Collection entries:
▬▬▬▬▬▬▬▬▬▬
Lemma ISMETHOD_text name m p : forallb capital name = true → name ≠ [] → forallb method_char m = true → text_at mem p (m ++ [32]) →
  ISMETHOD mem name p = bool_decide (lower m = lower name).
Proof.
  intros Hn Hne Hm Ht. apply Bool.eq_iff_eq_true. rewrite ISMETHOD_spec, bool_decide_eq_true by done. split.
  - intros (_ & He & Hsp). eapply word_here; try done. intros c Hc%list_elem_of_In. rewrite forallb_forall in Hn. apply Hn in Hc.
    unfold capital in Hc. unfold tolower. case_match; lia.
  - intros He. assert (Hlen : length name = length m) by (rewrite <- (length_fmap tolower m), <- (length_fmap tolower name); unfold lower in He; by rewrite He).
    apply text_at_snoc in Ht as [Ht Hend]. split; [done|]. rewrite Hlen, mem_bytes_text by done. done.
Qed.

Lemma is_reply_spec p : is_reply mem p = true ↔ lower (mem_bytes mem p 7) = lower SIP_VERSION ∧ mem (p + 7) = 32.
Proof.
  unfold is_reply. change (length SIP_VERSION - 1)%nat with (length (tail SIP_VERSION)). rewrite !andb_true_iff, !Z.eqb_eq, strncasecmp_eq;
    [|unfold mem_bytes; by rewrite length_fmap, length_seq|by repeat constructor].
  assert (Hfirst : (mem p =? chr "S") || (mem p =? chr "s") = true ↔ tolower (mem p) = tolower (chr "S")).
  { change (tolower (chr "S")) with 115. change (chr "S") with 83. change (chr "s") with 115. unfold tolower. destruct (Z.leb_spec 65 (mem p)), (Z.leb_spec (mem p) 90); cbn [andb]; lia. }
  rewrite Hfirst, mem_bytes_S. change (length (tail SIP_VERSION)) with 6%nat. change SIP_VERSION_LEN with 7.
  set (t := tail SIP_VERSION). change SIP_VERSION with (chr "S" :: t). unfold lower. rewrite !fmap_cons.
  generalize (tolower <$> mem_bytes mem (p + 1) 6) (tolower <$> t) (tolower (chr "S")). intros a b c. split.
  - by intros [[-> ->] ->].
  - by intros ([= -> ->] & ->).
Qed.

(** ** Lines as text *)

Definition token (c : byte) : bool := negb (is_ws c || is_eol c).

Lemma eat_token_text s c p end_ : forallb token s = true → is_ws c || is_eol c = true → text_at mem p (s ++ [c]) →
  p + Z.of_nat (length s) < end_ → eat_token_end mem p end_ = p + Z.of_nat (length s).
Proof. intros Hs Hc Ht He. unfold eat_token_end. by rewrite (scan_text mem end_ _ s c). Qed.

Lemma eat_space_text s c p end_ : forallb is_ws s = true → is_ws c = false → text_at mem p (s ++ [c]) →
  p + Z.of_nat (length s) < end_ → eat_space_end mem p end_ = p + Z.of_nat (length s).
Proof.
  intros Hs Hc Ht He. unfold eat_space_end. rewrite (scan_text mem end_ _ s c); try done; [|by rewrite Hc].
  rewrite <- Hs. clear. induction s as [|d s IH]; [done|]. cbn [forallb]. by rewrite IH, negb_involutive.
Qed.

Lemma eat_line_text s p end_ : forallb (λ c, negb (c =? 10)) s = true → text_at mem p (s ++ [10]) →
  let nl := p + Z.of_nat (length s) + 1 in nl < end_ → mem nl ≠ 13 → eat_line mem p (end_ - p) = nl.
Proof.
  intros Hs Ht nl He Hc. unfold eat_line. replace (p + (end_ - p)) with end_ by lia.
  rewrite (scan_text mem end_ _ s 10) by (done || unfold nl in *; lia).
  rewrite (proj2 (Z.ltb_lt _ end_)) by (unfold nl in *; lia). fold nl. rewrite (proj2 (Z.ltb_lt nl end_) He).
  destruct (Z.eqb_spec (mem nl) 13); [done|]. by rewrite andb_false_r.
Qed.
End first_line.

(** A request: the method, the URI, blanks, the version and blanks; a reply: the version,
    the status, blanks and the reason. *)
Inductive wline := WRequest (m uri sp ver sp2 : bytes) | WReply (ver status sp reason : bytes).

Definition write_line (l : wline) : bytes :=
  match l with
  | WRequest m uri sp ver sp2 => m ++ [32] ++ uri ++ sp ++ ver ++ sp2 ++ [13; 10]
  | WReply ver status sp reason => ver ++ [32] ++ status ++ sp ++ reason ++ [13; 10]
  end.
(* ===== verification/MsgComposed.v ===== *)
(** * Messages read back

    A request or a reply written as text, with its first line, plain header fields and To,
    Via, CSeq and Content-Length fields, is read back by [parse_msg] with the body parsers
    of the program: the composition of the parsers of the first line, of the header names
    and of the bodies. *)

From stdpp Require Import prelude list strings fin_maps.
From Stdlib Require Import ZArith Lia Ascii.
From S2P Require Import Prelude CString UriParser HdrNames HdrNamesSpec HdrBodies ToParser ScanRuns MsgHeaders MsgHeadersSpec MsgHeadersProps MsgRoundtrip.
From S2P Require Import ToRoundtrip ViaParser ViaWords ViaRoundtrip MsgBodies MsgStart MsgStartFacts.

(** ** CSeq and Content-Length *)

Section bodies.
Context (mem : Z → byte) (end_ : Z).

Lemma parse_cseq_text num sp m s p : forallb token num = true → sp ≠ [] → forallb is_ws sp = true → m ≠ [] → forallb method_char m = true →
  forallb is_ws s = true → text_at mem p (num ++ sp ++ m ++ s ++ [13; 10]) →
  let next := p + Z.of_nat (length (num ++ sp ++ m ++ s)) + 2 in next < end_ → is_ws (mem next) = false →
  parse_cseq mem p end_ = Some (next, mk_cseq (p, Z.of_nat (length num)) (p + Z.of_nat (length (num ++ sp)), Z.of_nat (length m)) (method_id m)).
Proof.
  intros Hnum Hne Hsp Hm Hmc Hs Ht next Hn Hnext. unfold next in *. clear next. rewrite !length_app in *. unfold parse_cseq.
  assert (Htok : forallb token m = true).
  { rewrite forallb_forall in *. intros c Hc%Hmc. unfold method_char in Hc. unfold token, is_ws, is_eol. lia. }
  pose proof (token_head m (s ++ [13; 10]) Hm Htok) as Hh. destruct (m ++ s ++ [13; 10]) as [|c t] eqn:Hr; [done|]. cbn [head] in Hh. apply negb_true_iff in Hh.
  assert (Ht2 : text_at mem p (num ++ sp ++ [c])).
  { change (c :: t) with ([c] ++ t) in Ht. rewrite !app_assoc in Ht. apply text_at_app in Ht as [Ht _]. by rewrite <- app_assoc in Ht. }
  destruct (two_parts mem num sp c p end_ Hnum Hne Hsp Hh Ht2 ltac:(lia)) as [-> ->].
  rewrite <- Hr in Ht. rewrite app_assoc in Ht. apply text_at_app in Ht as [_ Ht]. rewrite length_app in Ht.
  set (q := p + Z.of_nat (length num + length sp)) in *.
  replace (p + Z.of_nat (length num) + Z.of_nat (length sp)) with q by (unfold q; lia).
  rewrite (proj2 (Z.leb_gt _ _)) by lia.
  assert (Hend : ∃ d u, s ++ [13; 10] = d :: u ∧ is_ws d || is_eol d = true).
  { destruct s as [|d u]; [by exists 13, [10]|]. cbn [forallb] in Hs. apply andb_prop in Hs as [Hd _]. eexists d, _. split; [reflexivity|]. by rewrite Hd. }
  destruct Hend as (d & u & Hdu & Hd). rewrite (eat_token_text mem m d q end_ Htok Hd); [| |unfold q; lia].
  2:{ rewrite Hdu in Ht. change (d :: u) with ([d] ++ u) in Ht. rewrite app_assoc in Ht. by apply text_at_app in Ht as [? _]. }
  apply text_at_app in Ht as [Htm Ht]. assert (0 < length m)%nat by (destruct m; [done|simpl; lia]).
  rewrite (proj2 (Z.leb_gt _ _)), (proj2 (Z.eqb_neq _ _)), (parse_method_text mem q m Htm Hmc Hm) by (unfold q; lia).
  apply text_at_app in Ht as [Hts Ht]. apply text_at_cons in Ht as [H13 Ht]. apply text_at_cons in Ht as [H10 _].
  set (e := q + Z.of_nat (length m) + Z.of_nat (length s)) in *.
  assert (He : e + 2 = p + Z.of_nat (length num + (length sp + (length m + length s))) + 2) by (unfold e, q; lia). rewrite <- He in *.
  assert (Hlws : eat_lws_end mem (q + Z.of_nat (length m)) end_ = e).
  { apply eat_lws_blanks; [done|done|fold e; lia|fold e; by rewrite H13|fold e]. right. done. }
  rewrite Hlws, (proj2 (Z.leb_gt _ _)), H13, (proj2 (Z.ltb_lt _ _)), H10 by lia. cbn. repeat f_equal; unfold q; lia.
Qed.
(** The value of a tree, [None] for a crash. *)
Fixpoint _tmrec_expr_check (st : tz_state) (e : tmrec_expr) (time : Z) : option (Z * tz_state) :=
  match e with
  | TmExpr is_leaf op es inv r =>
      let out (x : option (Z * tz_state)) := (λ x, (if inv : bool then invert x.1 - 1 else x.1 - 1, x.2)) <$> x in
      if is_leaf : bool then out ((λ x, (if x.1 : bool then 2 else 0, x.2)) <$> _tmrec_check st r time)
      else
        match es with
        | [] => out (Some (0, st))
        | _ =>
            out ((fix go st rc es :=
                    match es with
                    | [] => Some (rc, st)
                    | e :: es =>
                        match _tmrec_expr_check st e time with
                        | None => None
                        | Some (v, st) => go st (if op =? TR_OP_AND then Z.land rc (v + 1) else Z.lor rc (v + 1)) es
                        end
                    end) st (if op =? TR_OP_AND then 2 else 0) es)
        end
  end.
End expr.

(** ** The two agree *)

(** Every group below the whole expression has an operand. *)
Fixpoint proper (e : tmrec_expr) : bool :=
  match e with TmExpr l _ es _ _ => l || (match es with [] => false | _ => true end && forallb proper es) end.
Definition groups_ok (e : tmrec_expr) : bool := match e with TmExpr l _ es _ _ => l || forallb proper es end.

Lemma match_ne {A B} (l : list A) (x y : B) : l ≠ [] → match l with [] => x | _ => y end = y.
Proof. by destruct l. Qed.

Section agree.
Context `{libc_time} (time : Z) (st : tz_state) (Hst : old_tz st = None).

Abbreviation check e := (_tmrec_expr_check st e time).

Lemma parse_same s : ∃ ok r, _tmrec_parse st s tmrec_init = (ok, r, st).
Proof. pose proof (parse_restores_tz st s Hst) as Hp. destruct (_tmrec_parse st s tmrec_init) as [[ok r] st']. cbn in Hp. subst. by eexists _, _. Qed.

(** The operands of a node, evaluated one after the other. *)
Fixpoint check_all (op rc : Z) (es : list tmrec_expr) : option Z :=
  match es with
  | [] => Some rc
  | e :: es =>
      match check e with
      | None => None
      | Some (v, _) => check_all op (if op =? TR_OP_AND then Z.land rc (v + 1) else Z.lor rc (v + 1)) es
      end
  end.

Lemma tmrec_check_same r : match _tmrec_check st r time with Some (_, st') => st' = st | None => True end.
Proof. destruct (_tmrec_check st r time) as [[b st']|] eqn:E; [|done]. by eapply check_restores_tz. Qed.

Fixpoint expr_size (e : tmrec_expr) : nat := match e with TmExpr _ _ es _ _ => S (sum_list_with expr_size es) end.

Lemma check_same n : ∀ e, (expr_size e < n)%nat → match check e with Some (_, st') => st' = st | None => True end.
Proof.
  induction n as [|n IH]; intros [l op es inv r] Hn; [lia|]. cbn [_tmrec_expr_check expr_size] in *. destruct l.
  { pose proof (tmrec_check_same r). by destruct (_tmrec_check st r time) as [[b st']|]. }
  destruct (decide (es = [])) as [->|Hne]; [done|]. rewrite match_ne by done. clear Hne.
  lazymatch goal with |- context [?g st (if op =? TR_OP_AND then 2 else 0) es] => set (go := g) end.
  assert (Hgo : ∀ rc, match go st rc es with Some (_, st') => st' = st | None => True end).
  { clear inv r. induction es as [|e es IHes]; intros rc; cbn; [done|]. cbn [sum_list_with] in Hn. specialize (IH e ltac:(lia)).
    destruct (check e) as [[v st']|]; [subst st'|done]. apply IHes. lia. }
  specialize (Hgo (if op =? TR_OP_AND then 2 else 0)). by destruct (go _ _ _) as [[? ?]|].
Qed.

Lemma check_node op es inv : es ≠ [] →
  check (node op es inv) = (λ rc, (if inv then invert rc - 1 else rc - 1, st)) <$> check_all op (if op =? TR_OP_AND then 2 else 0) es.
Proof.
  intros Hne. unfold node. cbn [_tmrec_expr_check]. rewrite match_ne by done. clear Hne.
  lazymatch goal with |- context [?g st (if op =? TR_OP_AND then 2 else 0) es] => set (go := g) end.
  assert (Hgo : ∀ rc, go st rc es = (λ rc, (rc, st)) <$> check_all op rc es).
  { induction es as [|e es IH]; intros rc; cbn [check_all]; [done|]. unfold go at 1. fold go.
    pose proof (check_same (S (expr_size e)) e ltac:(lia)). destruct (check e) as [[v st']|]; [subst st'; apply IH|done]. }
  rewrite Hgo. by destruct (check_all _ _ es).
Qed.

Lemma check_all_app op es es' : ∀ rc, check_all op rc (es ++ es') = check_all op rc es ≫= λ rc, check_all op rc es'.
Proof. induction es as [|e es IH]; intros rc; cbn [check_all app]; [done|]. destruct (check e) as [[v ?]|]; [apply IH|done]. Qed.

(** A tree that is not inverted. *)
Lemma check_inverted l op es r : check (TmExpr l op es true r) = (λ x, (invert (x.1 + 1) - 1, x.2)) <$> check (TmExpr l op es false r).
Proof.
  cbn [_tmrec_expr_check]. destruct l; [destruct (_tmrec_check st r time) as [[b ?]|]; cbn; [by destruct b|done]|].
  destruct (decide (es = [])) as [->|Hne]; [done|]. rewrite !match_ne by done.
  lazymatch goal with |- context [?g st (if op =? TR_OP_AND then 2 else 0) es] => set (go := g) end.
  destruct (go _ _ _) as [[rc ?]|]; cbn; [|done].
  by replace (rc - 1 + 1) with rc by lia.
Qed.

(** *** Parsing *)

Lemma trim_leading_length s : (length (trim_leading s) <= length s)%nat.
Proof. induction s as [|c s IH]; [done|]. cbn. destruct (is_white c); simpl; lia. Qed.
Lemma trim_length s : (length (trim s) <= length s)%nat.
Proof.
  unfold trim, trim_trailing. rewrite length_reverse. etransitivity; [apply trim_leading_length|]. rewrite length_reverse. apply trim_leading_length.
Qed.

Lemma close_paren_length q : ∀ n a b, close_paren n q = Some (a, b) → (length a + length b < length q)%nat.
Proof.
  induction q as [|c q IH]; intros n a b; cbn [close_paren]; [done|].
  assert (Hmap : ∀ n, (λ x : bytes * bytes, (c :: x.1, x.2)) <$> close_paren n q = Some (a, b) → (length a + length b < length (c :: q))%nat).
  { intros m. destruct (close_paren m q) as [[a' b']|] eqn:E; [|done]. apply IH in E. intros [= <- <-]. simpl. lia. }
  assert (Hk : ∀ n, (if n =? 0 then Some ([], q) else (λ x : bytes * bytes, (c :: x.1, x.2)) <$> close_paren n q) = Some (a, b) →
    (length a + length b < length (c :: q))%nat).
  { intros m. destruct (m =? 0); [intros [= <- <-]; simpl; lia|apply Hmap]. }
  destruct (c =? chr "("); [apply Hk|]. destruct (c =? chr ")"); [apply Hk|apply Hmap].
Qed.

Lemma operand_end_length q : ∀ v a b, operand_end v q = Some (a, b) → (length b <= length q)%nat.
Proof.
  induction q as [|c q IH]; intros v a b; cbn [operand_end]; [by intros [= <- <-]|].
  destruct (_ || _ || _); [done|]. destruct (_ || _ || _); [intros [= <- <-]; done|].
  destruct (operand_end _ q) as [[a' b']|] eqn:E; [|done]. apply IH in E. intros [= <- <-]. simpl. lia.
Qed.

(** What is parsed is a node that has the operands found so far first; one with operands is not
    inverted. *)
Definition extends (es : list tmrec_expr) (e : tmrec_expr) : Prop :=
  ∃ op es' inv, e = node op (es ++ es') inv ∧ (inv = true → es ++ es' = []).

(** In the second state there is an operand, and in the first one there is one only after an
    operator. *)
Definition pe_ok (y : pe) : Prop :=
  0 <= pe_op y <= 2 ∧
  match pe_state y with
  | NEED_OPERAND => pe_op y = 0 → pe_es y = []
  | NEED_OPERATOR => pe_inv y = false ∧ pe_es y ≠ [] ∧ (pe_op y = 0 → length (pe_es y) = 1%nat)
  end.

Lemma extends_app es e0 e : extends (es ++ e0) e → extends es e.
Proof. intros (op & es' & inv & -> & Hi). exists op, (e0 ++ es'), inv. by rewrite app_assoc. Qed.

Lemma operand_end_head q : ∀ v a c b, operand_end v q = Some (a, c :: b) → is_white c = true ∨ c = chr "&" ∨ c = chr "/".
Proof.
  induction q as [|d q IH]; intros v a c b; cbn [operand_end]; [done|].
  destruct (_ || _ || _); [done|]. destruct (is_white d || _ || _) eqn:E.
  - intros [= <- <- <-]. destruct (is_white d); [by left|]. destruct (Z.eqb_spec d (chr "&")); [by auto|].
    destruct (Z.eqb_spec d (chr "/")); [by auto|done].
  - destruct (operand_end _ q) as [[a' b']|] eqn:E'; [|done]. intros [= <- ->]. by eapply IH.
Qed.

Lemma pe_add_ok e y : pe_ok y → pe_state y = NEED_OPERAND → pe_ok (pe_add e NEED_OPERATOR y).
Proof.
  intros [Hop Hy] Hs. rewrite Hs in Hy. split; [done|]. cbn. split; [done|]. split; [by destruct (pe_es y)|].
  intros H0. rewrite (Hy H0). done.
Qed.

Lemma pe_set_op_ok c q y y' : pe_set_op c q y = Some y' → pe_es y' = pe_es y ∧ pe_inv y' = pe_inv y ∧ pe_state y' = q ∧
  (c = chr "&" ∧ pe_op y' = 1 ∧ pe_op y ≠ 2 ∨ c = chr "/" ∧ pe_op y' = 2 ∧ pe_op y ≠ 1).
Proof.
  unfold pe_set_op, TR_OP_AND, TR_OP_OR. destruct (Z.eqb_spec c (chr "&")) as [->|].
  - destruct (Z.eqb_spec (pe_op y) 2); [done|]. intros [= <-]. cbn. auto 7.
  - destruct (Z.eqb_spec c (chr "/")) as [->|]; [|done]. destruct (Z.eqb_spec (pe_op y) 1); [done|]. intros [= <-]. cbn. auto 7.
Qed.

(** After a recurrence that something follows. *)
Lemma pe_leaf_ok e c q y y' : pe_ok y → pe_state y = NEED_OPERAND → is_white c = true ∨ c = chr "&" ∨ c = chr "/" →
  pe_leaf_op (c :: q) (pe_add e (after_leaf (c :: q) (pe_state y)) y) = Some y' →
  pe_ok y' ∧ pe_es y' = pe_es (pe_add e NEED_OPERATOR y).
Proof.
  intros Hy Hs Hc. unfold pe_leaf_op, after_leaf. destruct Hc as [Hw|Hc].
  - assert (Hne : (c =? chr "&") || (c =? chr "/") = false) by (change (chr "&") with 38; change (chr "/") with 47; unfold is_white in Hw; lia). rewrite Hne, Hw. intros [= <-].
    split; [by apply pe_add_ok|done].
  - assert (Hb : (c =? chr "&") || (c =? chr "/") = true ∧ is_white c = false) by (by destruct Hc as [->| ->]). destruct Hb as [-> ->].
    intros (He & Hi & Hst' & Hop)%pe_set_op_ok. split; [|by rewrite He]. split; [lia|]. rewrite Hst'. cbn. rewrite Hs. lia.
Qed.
▬▬▬▬▬▬▬▬▬▬
All lines of the entries above where "simpl" turns up should be reported.

  apply text_at_app in Ht as [Htm Ht]. assert (0 < length m)%nat by (destruct m; [done|simpl; lia]).
Proof. induction s as [|c s IH]; [done|]. cbn. destruct (is_white c); simpl; lia. Qed.
  { intros m. destruct (close_paren m q) as [[a' b']|] eqn:E; [|done]. apply IH in E. intros [= <- <-]. simpl. lia. }
  { intros m. destruct (m =? 0); [intros [= <- <-]; simpl; lia|apply Hmap]. }
  destruct (operand_end _ q) as [[a' b']|] eqn:E; [|done]. apply IH in E. intros [= <- <-]. simpl. lia.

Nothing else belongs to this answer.